The following data has a line with "else match s with" and a line with "(** [str(i)] for a non-negative integer. *)". Write out exactly those lines and all the lines between them.

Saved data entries
_ _ _
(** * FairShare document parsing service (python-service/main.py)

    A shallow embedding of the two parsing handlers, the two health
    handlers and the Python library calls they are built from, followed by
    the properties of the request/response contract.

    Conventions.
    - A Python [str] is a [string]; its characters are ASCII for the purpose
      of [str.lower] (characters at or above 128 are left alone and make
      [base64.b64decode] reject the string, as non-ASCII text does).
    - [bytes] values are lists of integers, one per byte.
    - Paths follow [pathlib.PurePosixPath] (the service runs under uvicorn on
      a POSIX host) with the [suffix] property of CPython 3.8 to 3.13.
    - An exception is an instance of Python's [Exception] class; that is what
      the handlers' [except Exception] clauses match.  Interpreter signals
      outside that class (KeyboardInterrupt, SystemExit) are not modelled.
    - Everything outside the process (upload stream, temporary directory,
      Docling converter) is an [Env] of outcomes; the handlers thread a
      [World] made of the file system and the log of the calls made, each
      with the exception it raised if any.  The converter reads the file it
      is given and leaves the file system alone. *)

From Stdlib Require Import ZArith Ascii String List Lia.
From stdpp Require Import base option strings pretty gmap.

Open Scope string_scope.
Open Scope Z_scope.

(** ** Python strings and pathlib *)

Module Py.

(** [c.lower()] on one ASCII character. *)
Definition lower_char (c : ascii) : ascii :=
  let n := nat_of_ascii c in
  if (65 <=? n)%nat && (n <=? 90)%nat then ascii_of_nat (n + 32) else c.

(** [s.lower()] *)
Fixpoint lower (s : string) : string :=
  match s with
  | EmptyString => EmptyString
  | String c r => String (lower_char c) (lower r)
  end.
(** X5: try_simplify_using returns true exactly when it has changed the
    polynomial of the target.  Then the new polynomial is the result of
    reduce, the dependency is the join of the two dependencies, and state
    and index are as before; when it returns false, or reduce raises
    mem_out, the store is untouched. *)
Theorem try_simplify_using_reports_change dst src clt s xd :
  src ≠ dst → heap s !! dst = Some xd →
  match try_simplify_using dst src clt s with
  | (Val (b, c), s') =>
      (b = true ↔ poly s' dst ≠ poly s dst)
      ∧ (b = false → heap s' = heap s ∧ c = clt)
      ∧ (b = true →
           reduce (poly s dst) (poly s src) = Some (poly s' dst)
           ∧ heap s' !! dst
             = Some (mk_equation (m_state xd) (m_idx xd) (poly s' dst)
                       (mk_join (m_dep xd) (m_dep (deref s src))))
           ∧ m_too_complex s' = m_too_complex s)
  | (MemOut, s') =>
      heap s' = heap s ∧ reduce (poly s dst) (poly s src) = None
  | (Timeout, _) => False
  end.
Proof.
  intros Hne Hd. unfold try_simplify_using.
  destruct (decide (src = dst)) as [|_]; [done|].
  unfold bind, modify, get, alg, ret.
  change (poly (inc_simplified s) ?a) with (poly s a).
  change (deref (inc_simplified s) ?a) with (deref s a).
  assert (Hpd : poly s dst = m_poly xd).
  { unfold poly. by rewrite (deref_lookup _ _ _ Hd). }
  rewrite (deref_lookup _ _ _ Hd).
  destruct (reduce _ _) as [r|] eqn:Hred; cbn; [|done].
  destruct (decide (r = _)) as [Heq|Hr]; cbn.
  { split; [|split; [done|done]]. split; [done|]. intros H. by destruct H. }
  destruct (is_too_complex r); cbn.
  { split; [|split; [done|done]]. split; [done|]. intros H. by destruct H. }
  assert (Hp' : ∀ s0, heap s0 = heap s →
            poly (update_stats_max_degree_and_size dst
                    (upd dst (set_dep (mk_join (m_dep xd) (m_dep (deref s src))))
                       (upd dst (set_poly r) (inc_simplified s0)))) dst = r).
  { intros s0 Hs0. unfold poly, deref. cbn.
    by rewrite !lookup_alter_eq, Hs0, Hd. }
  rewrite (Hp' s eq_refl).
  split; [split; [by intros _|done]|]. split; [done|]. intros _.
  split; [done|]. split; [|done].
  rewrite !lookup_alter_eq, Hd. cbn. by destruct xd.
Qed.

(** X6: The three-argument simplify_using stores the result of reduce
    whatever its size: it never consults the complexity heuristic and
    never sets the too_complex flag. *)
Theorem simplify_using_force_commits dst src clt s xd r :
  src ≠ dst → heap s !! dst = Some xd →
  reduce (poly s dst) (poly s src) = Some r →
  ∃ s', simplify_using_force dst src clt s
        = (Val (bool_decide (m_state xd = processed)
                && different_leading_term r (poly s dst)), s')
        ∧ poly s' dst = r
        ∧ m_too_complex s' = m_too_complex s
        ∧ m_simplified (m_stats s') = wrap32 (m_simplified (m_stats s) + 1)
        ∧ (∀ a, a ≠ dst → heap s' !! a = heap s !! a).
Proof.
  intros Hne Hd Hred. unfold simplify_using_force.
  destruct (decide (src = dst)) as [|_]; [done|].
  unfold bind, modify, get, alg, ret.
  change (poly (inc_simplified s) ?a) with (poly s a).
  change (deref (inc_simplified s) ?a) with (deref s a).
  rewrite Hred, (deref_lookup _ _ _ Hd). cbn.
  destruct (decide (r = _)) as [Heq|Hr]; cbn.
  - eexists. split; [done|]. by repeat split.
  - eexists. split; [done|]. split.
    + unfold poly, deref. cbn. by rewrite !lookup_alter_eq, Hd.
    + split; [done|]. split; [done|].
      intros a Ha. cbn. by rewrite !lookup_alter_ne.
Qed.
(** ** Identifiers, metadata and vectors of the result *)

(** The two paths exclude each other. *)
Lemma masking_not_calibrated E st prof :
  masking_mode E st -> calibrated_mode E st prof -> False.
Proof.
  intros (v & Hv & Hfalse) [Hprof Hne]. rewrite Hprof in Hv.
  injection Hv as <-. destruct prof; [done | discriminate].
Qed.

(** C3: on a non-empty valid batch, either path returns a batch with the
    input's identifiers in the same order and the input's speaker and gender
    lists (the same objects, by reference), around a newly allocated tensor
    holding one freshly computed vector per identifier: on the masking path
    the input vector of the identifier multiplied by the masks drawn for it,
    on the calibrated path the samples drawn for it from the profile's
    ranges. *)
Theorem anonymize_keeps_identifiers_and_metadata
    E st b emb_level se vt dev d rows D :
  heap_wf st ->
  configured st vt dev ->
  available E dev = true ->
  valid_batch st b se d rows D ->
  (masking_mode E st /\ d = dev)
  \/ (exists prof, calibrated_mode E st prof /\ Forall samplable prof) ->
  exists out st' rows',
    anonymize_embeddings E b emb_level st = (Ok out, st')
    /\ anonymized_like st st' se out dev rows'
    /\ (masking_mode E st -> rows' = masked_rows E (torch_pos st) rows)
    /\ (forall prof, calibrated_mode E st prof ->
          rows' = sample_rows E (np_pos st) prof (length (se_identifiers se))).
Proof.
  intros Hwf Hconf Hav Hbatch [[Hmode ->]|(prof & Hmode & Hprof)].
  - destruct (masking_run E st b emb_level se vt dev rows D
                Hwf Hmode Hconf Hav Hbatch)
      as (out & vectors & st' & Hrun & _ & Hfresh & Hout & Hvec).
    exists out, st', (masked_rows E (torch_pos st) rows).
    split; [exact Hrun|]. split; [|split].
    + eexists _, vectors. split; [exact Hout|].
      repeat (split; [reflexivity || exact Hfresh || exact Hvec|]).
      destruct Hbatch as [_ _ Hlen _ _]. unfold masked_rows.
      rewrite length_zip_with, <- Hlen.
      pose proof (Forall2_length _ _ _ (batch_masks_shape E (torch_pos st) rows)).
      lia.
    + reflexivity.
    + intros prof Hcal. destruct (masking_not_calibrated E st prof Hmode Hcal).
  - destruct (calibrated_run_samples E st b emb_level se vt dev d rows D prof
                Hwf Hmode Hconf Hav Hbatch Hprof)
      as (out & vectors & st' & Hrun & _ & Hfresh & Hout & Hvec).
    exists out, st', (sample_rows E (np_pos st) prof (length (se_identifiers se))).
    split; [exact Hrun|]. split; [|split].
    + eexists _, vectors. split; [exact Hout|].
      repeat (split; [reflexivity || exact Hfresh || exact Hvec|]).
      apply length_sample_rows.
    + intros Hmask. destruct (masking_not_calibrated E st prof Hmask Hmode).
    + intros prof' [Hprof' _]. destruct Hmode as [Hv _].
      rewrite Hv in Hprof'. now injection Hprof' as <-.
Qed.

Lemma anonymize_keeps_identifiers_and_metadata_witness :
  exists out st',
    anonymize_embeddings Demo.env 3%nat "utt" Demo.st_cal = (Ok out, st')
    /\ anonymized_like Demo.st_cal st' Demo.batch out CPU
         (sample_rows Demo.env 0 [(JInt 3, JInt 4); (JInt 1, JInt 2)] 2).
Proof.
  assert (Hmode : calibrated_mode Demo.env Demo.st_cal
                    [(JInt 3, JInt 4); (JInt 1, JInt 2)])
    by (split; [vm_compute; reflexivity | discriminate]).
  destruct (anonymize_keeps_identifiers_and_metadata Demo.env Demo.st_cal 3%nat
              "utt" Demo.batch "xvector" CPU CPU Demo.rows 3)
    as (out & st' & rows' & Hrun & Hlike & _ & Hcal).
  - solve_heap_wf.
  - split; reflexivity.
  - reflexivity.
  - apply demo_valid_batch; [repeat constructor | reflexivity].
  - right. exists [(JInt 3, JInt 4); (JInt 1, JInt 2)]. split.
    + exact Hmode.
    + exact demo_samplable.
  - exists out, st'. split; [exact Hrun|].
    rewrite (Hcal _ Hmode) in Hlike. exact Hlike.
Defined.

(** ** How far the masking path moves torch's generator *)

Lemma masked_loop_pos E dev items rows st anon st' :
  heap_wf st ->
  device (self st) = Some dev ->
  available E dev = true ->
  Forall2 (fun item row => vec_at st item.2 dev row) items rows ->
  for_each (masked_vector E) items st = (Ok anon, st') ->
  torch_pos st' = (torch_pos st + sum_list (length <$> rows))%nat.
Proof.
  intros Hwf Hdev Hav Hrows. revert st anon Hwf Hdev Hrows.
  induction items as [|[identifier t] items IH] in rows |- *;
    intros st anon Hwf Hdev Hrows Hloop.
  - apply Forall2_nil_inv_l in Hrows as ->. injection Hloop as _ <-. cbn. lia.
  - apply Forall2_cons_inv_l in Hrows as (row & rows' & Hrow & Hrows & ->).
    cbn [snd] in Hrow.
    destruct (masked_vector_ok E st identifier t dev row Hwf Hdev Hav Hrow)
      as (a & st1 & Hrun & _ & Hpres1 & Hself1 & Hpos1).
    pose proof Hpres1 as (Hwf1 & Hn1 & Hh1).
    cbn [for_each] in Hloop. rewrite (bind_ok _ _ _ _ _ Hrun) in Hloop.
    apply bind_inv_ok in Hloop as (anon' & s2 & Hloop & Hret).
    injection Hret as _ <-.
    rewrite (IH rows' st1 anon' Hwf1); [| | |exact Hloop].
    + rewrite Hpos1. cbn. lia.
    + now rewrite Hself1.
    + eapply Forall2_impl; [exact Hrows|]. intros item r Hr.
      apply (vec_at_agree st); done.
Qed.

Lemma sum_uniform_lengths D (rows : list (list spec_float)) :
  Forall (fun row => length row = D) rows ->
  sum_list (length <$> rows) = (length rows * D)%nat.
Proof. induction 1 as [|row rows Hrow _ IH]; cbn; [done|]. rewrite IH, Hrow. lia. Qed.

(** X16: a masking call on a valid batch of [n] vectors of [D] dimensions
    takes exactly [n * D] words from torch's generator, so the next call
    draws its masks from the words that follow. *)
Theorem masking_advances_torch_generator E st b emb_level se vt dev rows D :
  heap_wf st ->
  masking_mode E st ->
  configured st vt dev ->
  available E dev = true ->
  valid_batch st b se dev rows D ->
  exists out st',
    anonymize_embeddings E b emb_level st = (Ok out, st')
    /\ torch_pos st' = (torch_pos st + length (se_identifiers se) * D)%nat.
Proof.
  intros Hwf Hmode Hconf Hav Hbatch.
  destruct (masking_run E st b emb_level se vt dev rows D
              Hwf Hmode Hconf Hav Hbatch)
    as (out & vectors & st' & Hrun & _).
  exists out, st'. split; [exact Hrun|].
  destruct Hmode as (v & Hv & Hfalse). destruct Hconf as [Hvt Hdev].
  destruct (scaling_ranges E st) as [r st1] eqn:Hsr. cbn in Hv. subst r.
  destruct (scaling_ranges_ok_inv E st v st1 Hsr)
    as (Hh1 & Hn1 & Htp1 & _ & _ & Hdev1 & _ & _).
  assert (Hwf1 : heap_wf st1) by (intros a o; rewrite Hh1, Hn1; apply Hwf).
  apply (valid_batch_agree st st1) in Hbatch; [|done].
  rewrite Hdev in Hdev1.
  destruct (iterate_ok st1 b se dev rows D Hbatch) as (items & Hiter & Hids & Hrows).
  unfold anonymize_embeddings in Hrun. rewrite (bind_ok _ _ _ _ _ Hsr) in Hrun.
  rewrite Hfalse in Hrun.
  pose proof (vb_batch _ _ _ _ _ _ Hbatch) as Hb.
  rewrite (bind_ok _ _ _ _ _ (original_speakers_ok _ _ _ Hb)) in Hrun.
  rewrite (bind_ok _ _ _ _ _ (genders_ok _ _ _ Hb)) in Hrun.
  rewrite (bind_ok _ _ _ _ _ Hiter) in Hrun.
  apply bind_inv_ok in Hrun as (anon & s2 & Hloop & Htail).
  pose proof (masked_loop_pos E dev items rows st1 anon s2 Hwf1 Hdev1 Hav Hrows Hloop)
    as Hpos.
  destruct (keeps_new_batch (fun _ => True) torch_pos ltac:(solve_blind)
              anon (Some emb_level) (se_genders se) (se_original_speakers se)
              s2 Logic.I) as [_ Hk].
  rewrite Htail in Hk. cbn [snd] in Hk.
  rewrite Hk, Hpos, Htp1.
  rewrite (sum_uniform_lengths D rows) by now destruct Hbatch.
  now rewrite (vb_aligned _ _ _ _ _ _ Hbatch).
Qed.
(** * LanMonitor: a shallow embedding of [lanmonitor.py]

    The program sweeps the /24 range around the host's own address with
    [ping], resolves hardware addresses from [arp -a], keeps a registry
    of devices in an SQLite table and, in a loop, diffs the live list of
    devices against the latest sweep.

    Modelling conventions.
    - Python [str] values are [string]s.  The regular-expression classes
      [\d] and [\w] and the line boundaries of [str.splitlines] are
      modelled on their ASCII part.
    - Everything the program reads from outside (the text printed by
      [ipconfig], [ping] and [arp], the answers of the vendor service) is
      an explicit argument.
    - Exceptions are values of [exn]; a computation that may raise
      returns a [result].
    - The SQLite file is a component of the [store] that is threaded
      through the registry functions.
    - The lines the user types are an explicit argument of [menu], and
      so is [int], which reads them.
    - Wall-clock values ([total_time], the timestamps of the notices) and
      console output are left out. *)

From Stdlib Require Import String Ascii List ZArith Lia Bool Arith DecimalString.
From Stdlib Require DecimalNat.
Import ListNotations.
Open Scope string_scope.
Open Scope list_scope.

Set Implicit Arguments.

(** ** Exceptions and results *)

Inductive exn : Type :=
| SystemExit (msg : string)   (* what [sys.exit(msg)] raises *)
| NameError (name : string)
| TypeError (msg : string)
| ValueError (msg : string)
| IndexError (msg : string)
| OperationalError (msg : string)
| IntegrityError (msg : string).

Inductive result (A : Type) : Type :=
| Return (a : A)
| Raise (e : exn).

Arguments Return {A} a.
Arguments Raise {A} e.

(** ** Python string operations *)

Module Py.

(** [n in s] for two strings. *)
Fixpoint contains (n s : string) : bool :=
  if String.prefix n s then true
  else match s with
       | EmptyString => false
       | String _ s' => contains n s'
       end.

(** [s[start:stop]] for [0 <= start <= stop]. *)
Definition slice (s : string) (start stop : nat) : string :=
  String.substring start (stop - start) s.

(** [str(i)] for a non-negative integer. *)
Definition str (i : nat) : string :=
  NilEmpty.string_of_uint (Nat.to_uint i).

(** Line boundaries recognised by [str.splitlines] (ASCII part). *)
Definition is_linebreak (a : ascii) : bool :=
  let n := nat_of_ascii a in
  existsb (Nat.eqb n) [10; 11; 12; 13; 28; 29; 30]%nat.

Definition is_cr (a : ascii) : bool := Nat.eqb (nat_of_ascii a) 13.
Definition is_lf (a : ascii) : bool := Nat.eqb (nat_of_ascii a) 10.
_ _ _
SOLUTION FOR THIS EXERCISE:
  else match s with
       | EmptyString => false
       | String _ s' => contains n s'
       end.

(** [s[start:stop]] for [0 <= start <= stop]. *)
Definition slice (s : string) (start stop : nat) : string :=
  String.substring start (stop - start) s.

(** [str(i)] for a non-negative integer. *)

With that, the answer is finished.